=== Input material ===
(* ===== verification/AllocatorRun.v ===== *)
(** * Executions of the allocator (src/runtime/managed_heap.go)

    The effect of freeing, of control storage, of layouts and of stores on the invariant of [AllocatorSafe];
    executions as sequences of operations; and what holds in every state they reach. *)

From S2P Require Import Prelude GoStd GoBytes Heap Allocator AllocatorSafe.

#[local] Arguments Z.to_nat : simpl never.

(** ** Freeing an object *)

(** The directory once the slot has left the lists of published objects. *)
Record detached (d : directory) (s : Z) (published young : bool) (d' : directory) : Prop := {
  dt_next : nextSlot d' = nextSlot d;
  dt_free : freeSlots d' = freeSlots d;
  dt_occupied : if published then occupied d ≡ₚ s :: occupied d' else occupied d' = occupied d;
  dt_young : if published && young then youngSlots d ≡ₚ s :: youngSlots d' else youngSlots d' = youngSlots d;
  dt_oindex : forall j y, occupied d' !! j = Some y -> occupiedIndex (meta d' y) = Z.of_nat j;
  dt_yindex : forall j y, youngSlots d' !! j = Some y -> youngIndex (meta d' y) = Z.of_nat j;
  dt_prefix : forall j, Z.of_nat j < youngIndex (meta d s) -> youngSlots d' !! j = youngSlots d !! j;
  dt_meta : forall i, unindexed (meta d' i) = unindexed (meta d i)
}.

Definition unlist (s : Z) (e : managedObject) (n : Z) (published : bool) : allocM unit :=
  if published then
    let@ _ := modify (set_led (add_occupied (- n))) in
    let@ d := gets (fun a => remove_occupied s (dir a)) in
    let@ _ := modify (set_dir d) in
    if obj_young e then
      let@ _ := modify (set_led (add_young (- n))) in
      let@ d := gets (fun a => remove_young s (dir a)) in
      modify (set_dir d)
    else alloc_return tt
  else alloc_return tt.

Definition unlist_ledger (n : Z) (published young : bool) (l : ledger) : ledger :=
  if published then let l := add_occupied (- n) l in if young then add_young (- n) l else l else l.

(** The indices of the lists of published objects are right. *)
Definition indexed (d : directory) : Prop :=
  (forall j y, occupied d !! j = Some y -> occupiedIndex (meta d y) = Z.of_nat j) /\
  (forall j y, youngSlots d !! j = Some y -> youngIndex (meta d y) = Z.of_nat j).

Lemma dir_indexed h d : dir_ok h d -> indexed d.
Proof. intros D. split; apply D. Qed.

=== Work to be completed ===
The answer must be the line containing "(** The indices" and every line after it to the end of the data, exactly as written.

=== Response ===
(** The indices of the lists of published objects are right. *)
Definition indexed (d : directory) : Prop :=
  (forall j y, occupied d !! j = Some y -> occupiedIndex (meta d y) = Z.of_nat j) /\
  (forall j y, youngSlots d !! j = Some y -> youngIndex (meta d y) = Z.of_nat j).

Lemma dir_indexed h d : dir_ok h d -> indexed d.
Proof. intros D. split; apply D. Qed.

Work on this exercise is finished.